### Data records
(** X6: a run never changes what the constructor configured, so [reset]
    after any number of completed iterations gives the solver that [reset]
    gave before the run, except for the statistics and the last evaluated
    result, which [reset] does not clear. *)
Theorem reset_after_run self0 max_iters k self max_iters' :
  after_steps self0 max_iters k self ->
  reset max_iters' self =
    set_stats (stats self)
      (set_last_eval_result (last_eval_result self) (reset max_iters' self0)).
Proof.
  intros Hrun. apply after_steps_config in Hrun. destruct Hrun as [Hc _].
  unfold config in Hc. cbn in Hc. injection Hc as H1 H2 H3 H4 H5 H6 _ _.
  unfold reset. cbn. rewrite H1, H2, H3, H4, H5, H6. reflexivity.
Qed.

(** ** The statistics *)

(** Iteration [i] is logged when the report frequency is not 0 and
    divides [i]. *)
Definition log_iteration (freq i : Z) : bool :=
  negb (freq =? 0) && (i mod freq =? 0).

Lemma step_stats fuel consgraph propose_func fd self w self' w' :
  step fuel consgraph propose_func fd self w = Ret (self', w') tt ->
  exists rows,
    stats self' = stats self ++ rows /\
    map st_curr_iteration rows =
      if is_log_step self then [curr_iteration self] else [].
Proof.
  intros Hstep. apply step_inv in Hstep.
  destruct Hstep as (s1 & move & prop & retry & ar & Hd & ->).
  pose proof (step_decide_frame _ _ _ _ _ _ _ _ _ Hd)
    as (_ & _ & _ & _ & _ & Hit & Hst & _).
  pose proof (update_demon_energy_max_curr_result s1) as (Hcr & Hstats & _).
  pose proof (update_demon_energy_max_spec s1) as Hs. cbv zeta in Hs.
  destruct Hs as (_ & _ & _ & Hit' & _).
  assert (Hsome : exists c, curr_result s1 = Some c).
  { apply step_decide_inv in Hd. destruct Hd as (s0 & w0 & Hretry & Hcase).
    destruct (seed_curr_result_is_Some consgraph fd self w) as [c Hc].
    unfold retry_attempt_proposals in Hretry.
    pose proof (retry_loop_curr_result _ _ _ _ _ _ _ _ _ _ _ _ Hretry) as Hc0.
    destruct prop as [p|].
    - destruct Hcase as (curr & m & s2 & w2 & _ & _ & Hacc & Hfin).
      apply accept_move_world in Hacc. destruct Hacc as [_ Hc2].
      destruct (truthy (ar_accept ar)); destruct Hfin as [-> _]; cbn;
        [eexists; reflexivity|exists c; congruence].
    - destruct Hcase as (-> & _). exists c. congruence. }
  destruct Hsome as [c Hc].
  unfold record_iteration. cbv zeta. rewrite Hcr, Hc.
  destruct (is_log_step self).
  - eexists [_]. split.
    + destruct prop; cbn; rewrite Hstats, Hst; reflexivity.
    + cbn. rewrite Hit', Hit. reflexivity.
  - exists []. split; [|reflexivity].
    destruct prop; cbn; rewrite Hstats, Hst, app_nil_r; reflexivity.
Qed.

(** X7: the statistics are append-only, and a run of [k] completed
    iterations after [reset] adds one row for each iteration [i < k] whose
    number the report frequency divides, in order, and none when the
    frequency is 0. *)
Theorem stats_cadence self0 max_iters k self :
  after_steps self0 max_iters k self ->
  exists rows,
    stats self = stats self0 ++ rows /\
    map st_curr_iteration rows =
      List.filter (log_iteration (print_report_freq self0))
        (map Z.of_nat (seq 0 k)).
Proof.
  intros Hrun.
  induction Hrun as [|k fuel consgraph f fd self w self' w' Hrun IH Hstep].
  - exists []. cbn. rewrite app_nil_r. split; reflexivity.
  - destruct IH as (rows & Hrows & Hits).
    apply after_steps_config in Hrun. destruct Hrun as [Hc Hit].
    assert (Hfreq : print_report_freq self = print_report_freq self0).
    { unfold config in Hc. cbn in Hc. injection Hc as _ Hf _ _ _ _ _ _. exact Hf. }
    apply step_stats in Hstep. destruct Hstep as (rows' & Hrows' & Hits').
    exists (rows ++ rows'). split.
    + rewrite Hrows', Hrows, app_assoc. reflexivity.
    + rewrite List.map_app, Hits, Hits', List.seq_S, List.map_app, List.filter_app.
      f_equal.
      cbn [map List.filter Nat.add]. unfold is_log_step, log_iteration.
      rewrite Hfreq, Hit. destruct (_ && _); reflexivity.
Qed.

(** ** How an iteration can end *)

(** The loop raises only out of the cross check of a candidate that
    applied, and then the state is the one that candidate left. *)
Lemma retry_loop_raise fuel consgraph fd :
  forall gen idx move retry self w s e,
    retry_loop fuel consgraph fd gen idx move retry self w = Raise s e ->
    validate_lazy_eval_flag gin = true /\
    e <> AttributeError /\
    ((forall m st ok m1 s1, apply m st = (ok, m1, s1) -> revert m1 s1 = st) ->
     exists m m1, apply m (w_state w) = (true, m1, w_state (snd s))).
Proof.
  induction fuel as [|fuel IH]; intros gen idx move retry self w s e;
    cbn [retry_loop]; [discriminate|].
  destruct (next gen (w_state w)) as [[m gen']|]; [|discriminate].
  destruct (idx =? max_invalid_candidates self); [discriminate|].
  cbn [w_state call]. destruct (apply m (w_state w)) as [[ok m1] s1] eqn:Happly.
  destruct ok.
  - destruct (_move _ _ _ _ _ _ _) as [s2 res|s2 e2|] eqn:Hm; cbn [bind];
      try discriminate.
    intros [= <- <-]. apply _move_raise in Hm. destruct Hm as (Hflag & Hne & Hst).
    split; [exact Hflag|]. split; [exact Hne|]. intros _.
    exists m, m1. rewrite Hst. exact Happly.
  - intros Hrun. apply IH in Hrun. destruct Hrun as (Hflag & Hne & Hst).
    split; [exact Hflag|]. split; [exact Hne|]. intros Hrev.
    specialize (Hst Hrev). cbn [w_state call set_state] in Hst.
    rewrite (Hrev _ _ _ _ _ Happly) in Hst. exact Hst.
Qed.

Lemma accept_move_total delta prop curr self w :
  curr_result self = Some curr ->
  exists self' w' r, accept_move delta prop self w = Ret (self', w') r.
Proof.
  intros Hcurr. unfold accept_move. rewrite Hcurr.
  destruct (0 <? _); [eexists _, _, _; reflexivity|].
  destruct (_ <? 0); [eexists _, _, _; reflexivity|].
  destruct (_ || _); [eexists _, _, _; reflexivity|].
  destruct (uniform (w_rng w)) as [draw rng].
  destruct (nltb draw random_acceptance_chance); eexists _, _, _; reflexivity.
Qed.

Lemma step_of_decide fuel consgraph propose_func fd self w :
  match step_decide fuel consgraph propose_func fd self w with
  | Ret (s1, w1) (move, prop, retry, ar) =>
    (exists c1, curr_result s1 = Some c1) ->
    step fuel consgraph propose_func fd self w =
      Ret (record_iteration (is_log_step self) move prop retry ar s1, w1) tt
  | Raise s e => step fuel consgraph propose_func fd self w = Raise s e
  | Timeout => step fuel consgraph propose_func fd self w = Timeout
  end.
Proof.
  unfold step.
  destruct (step_decide _ _ _ _ _ _) as [[s1 w1] [[[move prop] retry] ar]|s e|];
    cbn [bind]; try reflexivity.
  intros [c1 Hc1]. pose proof (update_demon_energy_max_curr_result s1) as (Hcr & _).
  unfold record_iteration. cbv zeta. rewrite Hcr, Hc1.
  destruct (is_log_step self); reflexivity.
Qed.

Lemma step_decide_of_retry fuel consgraph propose_func fd self w :
  match
    retry_attempt_proposals fuel propose_func consgraph
      (demon_energy (seed_curr_result consgraph fd self w)) fd
      (seed_curr_result consgraph fd self w) w
  with
  | Ret _ r =>
    exists s1 w1 ar c1,
      step_decide fuel consgraph propose_func fd self w = Ret (s1, w1) (r, ar) /\
      curr_result s1 = Some c1
  | Raise s e => step_decide fuel consgraph propose_func fd self w = Raise s e
  | Timeout => step_decide fuel consgraph propose_func fd self w = Timeout
  end.
Proof.
  destruct (seed_curr_result_is_Some consgraph fd self w) as [c Hc].
  unfold step_decide. cbv zeta.
  destruct (retry_attempt_proposals _ _ _ _ _ _ _) as [[s0 w0] [[mv pr] rt]|s e|] eqn:Hretry;
    cbn [bind]; try reflexivity.
  assert (Hc0 : curr_result s0 = Some c).
  { unfold retry_attempt_proposals in Hretry.
    rewrite (retry_loop_curr_result _ _ _ _ _ _ _ _ _ _ _ _ Hretry). exact Hc. }
  destruct pr as [p|].
  2:{ eexists _, _, _, c. split; [reflexivity|exact Hc0]. }
  cbn [fst snd]. unfold calculate_delta_energy. rewrite Hc0. cbn [bind fst snd].
  destruct (accept_move_total (nsub (loss p) (loss c)) p c s0 w0 Hc0)
    as (s2 & w2 & ar & Hacc).
  rewrite Hacc. cbn [bind].
  pose proof (accept_move_world _ _ _ _ _ _ _ Hacc) as [_ Hc2].
  unfold retry_attempt_proposals in Hretry.
  apply retry_loop_success in Hretry. destruct Hretry as (pre & m & m1 & _ & -> & _).
  destruct (truthy (ar_accept ar)).
  - eexists _, _, _, p. split; reflexivity.
  - eexists _, _, _, c. split; [reflexivity|]. cbn. congruence.
Qed.

(** [step] ends the way its retry loop ends: nothing after the loop can
    raise or fail to return. *)
Lemma step_of_retry fuel consgraph propose_func fd self w :
  match
    retry_attempt_proposals fuel propose_func consgraph
      (demon_energy (seed_curr_result consgraph fd self w)) fd
      (seed_curr_result consgraph fd self w) w
  with
  | Ret _ _ => exists self' w', step fuel consgraph propose_func fd self w = Ret (self', w') tt
  | Raise s e => step fuel consgraph propose_func fd self w = Raise s e
  | Timeout => step fuel consgraph propose_func fd self w = Timeout
  end.
Proof.
  pose proof (step_decide_of_retry fuel consgraph propose_func fd self w) as Hd.
  pose proof (step_of_decide fuel consgraph propose_func fd self w) as Hs.
  destruct (retry_attempt_proposals _ _ _ _ _ _ _) as [s0 r|s e|].
  - destruct Hd as (s1 & w1 & ar & c1 & Hd & Hc1). rewrite Hd in Hs.
    destruct r as [[mv pr] rt]. eexists _, _. apply Hs. exists c1. exact Hc1.
  - rewrite Hd in Hs. exact Hs.
  - rewrite Hd in Hs. exact Hs.
Qed.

### What is needed
When a line contains the string "Hrev", count that line; once every line of the records has been checked, state the count alone.

### Output for this exercise
3